Il nous invita à entrer, Georgina était dans la cuisine dans une robe portefeuille jaune poussin, la couleur la rendait encore plus solaire. Elle me sourit et me donna un verre de vin alors James et Paul s'installaient dans le salon où d'autres personnes étaient déjà en train de parler.

- Juste pour te prévenir, Amanda est là, dit Georgina avec un regard entendu.

- Ok.

- Je ne voulais pas l'inviter mais Paul a insisté.

- C'est une de leurs amies.

- Je me demande bien pourquoi, elle n'est vraiment pas agréable comme personne.

- T'exagère...

- A peine...elle se sent toujours obligée de la ramener sur tout.
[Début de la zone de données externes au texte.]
Definition lands (o : Outcome) : bool := dirs_made o && moves_land o && bool_decide (write_fails_after o = None).

(** The file holds whole lines under its name. *)
Definition good_log (t : LogTree) : Prop := settled_log t /\ whole_lines (default [] (file_at t log_path)).

Definition others_stay (t t' : LogTree) : Prop := forall path, path <> log_path -> file_at t' path = file_at t path.

(** A write to the file of the conversation. *)
Lemma put_log t contents :
  settled_log t -> let t' := put_file (make_dir t (storage_segment network None)) log_path contents in
  settled_log t' /\ others_stay t t' /\ file_at t' log_path = Some contents.
Proof using Type.
  intros Hs t'. assert (Hm : settled_log (make_dir t (storage_segment network None))).
  { apply (settled_same t); [|by intros; apply file_at_make_dir|done]. intros dir Hd. unfold dir_exists, make_dir. by rw lookup_insert_ne. }
  split_and!; [by apply settled_put| |].
  - intros path Hp. unfold t'. rw file_at_put decide_False //. apply file_at_make_dir.
  - unfold t'. by rw file_at_put decide_True.
Qed.

Lemma made_dir_stays t : settled_log t -> let t' := make_dir t (storage_segment network None) in settled_log t' /\ others_stay t t' /\ history t' = history t.
Proof using Type.
  intros Hs t'. split_and!; [|by intros path _; apply file_at_make_dir|unfold history, t'; by rw file_at_make_dir].
  apply (settled_same t); [|by intros; apply file_at_make_dir|done]. intros dir Hd. unfold t', dir_exists, make_dir. by rw lookup_insert_ne.
Qed.

Lemma not_logged_not_kept line now : logged line = false -> kept_line now line = None.
Proof using Type. intros H. unfold kept_line. by rw H. Qed.
Definition outgoing network (line : bytes) channel_types now : StatusEntry :=
  let display := wire_text (strip_line_end line) in
  let verb := first_token display in
  let text :=
    match format_outgoing_cap_req display with
    | Some cap_req => cap_req
    | None => default display (redact_wire_line display channel_types)
    end in
  new_status network now FromClient (severity_for verb) verb text.

(** ** What the server sent (incoming.rs) *)

(** The reason of a refusal and whether to leave it out. *)
Definition nick_refusal_tail (raw channel_types : str) : str * bool :=
  let reason := trim raw in
  if is_empty reason then ([], true)
  else
    match redact_preview reason channel_types with
    | Some masked => (masked, false)
    | None => if negb (transcript_allowed reason channel_types) then ([], true) else (reason, false)
    end.

(** [*parts.last_mut() = tail] *)
Definition replace_last (parts : list str) (tail_ : str) : list str :=
  match parts with [] => [] | _ => take (length parts - 1) parts ++ [tail_] end.

Definition incoming_text message (command : str) (redacted : bool) channel_types : str :=
  let count := length (msg_params message) in
  if is_empty (msg_params message) then command
  else if redacted && (count =? 1)%nat && str_eqb (text_param message 0) (lit "***") && negb (trailing_body_only command) then command ++ lit " ***"
  else
    let trailing := trailing_text message in
    if trailing_body_only command then
      if negb (is_nick_refusal command) then trailing
      else let '(tail_, omit) := nick_refusal_tail trailing channel_types in if omit then command else tail_
    else
      let parts := parameters_text message in
      let numbered := match as_bytes command with b :: _ => is_ascii_digit b | [] => false end in
      let parts := if numbered && (2 <=? length parts)%nat then tail parts else parts in
      if is_nick_refusal command then
        if negb (nick_refusal_sentence_present command count) then command
        else
          let '(tail_, omit) := nick_refusal_tail trailing channel_types in
          if omit then command else join_with (lit " ") (replace_last parts tail_)
      else join_with (lit " ") parts.

Definition sender_of message : str :=
  match msg_prefix message with
  | Some prefix => if is_empty (prefix_nick_bytes prefix) then lit "unknown" else wire_text (prefix_nick_bytes prefix)
  | None => lit "unknown"
  end.

(** The line as it is shown: masked when the policy masks it, and whether it was. *)
Definition display_of message channel_types : IrcMessage * bool :=
  match redact_message (msg_command message) (parameters_text message) channel_types with
  | Some masked =>
      (mkMessage (msg_tags message) (msg_prefix message) (masked_verb masked) (as_bytes <$> masked_parameters masked), true)
  | None => (message, false)
  end.
Definition parse_autoaway_argument `{Platform} (argument : str) : AutoawayRequest :=
  let trimmed := trim argument in
  if is_empty trimmed then autoaway_of AutoawayQuery
  else
    let token := first_space_token trimmed in
    let rest := rest_after_first_space_token trimmed in
    let word := to_lowercase token in
    if str_eqb word (lit "off") || str_eqb word (lit "0") then
      autoaway_of (if is_empty rest then AutoawayDisable else AutoawayUsage)
    else if str_eqb word (lit "on") then autoaway_of (if is_empty rest then AutoawayEnableOn else AutoawayUsage)
    else if str_eqb word (lit "reason") then
      if is_empty rest then autoaway_of AutoawayClearDefaultReason else mkAutoaway AutoawaySetDefaultReason 0 rest
    else
      match parse_autoaway_duration token with
      | Some seconds => if (AUTOAWAY_MIN_TIMEOUT_SECONDS <=? seconds)%Z then mkAutoaway AutoawaySetTimeout seconds rest else autoaway_of AutoawayUsage
      | None => autoaway_of AutoawayUsage
      end.

(** ** Texts *)

(** The [%] of Rust keeps the sign of the dividend; only whether it is zero is read. *)
Definition format_autoaway_duration (seconds : Z) : str :=
  if (3600 <=? seconds)%Z && (Z.rem seconds 3600 =? 0)%Z then
    let hours := Z.quot seconds 3600 in if (hours =? 1)%Z then lit "1 hour" else show_int hours ++ lit " hours"
  else if (60 <=? seconds)%Z && (Z.rem seconds 60 =? 0)%Z then
    let minutes := Z.quot seconds 60 in if (minutes =? 1)%Z then lit "1 minute" else show_int minutes ++ lit " minutes"
  else if (seconds =? 1)%Z then lit "1 second"
  else show_int seconds ++ lit " seconds".
Record ChannelListView := mkListView {
  view_open : bool;
  view_network : str;
  view_mask : str;
  view_rows : list ListedChannel;
  view_loading : bool;
  view_complete : bool;
  view_cached : bool;
  view_error : str;
}.
#[export] Instance list_view_eta : Eta ChannelListView := fun v =>
  mkListView (view_open v) (view_network v) (view_mask v) (view_rows v) (view_loading v) (view_complete v) (view_cached v) (view_error v).
Definition new_list_view : ChannelListView := mkListView false [] [] [] false false false [].

Section Lists.
Context `{platform : Platform}.
Implicit Types (r : ChannelListRequests) (v : ChannelListView).

Definition same_mask (left right : str) : bool := str_eqb (to_lowercase (trim left)) (to_lowercase (trim right)).

Definition channel_order (left right : ListedChannel) : comparison :=
  then_with (N.compare (listed_users right) (listed_users left)) (str_compare (to_lowercase (listed_name left)) (to_lowercase (listed_name right))).

(** ** The timers *)

Definition list_stop (network : str) r : ChannelListRequests :=
  match bt_get network (list_timers r) with
  | Some generation =>
      r <| list_timers := bt_remove network (list_timers r) |> <| list_clock := base.filter (fun t => t <> (network, generation)) (list_clock r) |>
  | None => r
  end.

Definition list_arm (network : str) r : ChannelListRequests :=
  let r := list_stop network r in
  let generation := list_generation r + 1 in
  r <| list_generation := generation |> <| list_clock := list_clock r ++ [(network, generation)] |>
    <| list_timers := bt_insert network generation (list_timers r) |>.

(** A timer of the clock runs out: its callback queues what it was armed with. *)
Definition list_timer_fired (timer : str * N) r : ChannelListRequests :=
  if bool_decide (timer ∈ list_clock r)
  then r <| list_clock := base.filter (fun t => t <> timer) (list_clock r) |> <| list_expiries := list_expiries r ++ [timer] |> else r.

Fixpoint take_expiries (queue : list (str * N)) (timers : btree N) : list (str * N) * option str :=
  match queue with
  | [] => ([], None)
  | (network, generation) :: queue =>
      if bool_decide (bt_get network timers = Some generation) then (queue, Some network) else take_expiries queue timers
  end.

Definition take_expiry r : ChannelListRequests * option str :=
  let '(queue, network) := take_expiries (list_expiries r) (list_timers r) in
  let r := r <| list_expiries := queue |> in
  match network with
  | Some network => (r <| list_timers := bt_remove network (list_timers r) |>, Some network)
  | None => (r, None)
  end.

(** ** The requests *)

Definition is_loading (network : str) r : bool :=
  match bt_get network (list_states r) with Some entry => list_loading entry | None => false end.

Definition put_state (network : str) (entry : ChannelListState) r : ChannelListRequests :=
  r <| list_states := bt_insert network entry (list_states r) |>.

Definition start_load (network mask : str) r : ChannelListRequests :=
  let drain := match bt_get network (list_states r) with Some entry => drain_timed_out_end entry | None => false end in
  list_arm network (put_state network (mkListState mask [] false true [] None drain) r).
Je ne suis pas avocate mais je ne suis pas idiote pour autant !

Je souris et pris le plat qu'elle me tendait pour la suivre dans la salle à manger. Elle appela tout le monde à passer à table. J'étais en face de Georgina et à côté de Paul qui présidait et Craig. James était de l'autre côté de la table à côté d'Amanda.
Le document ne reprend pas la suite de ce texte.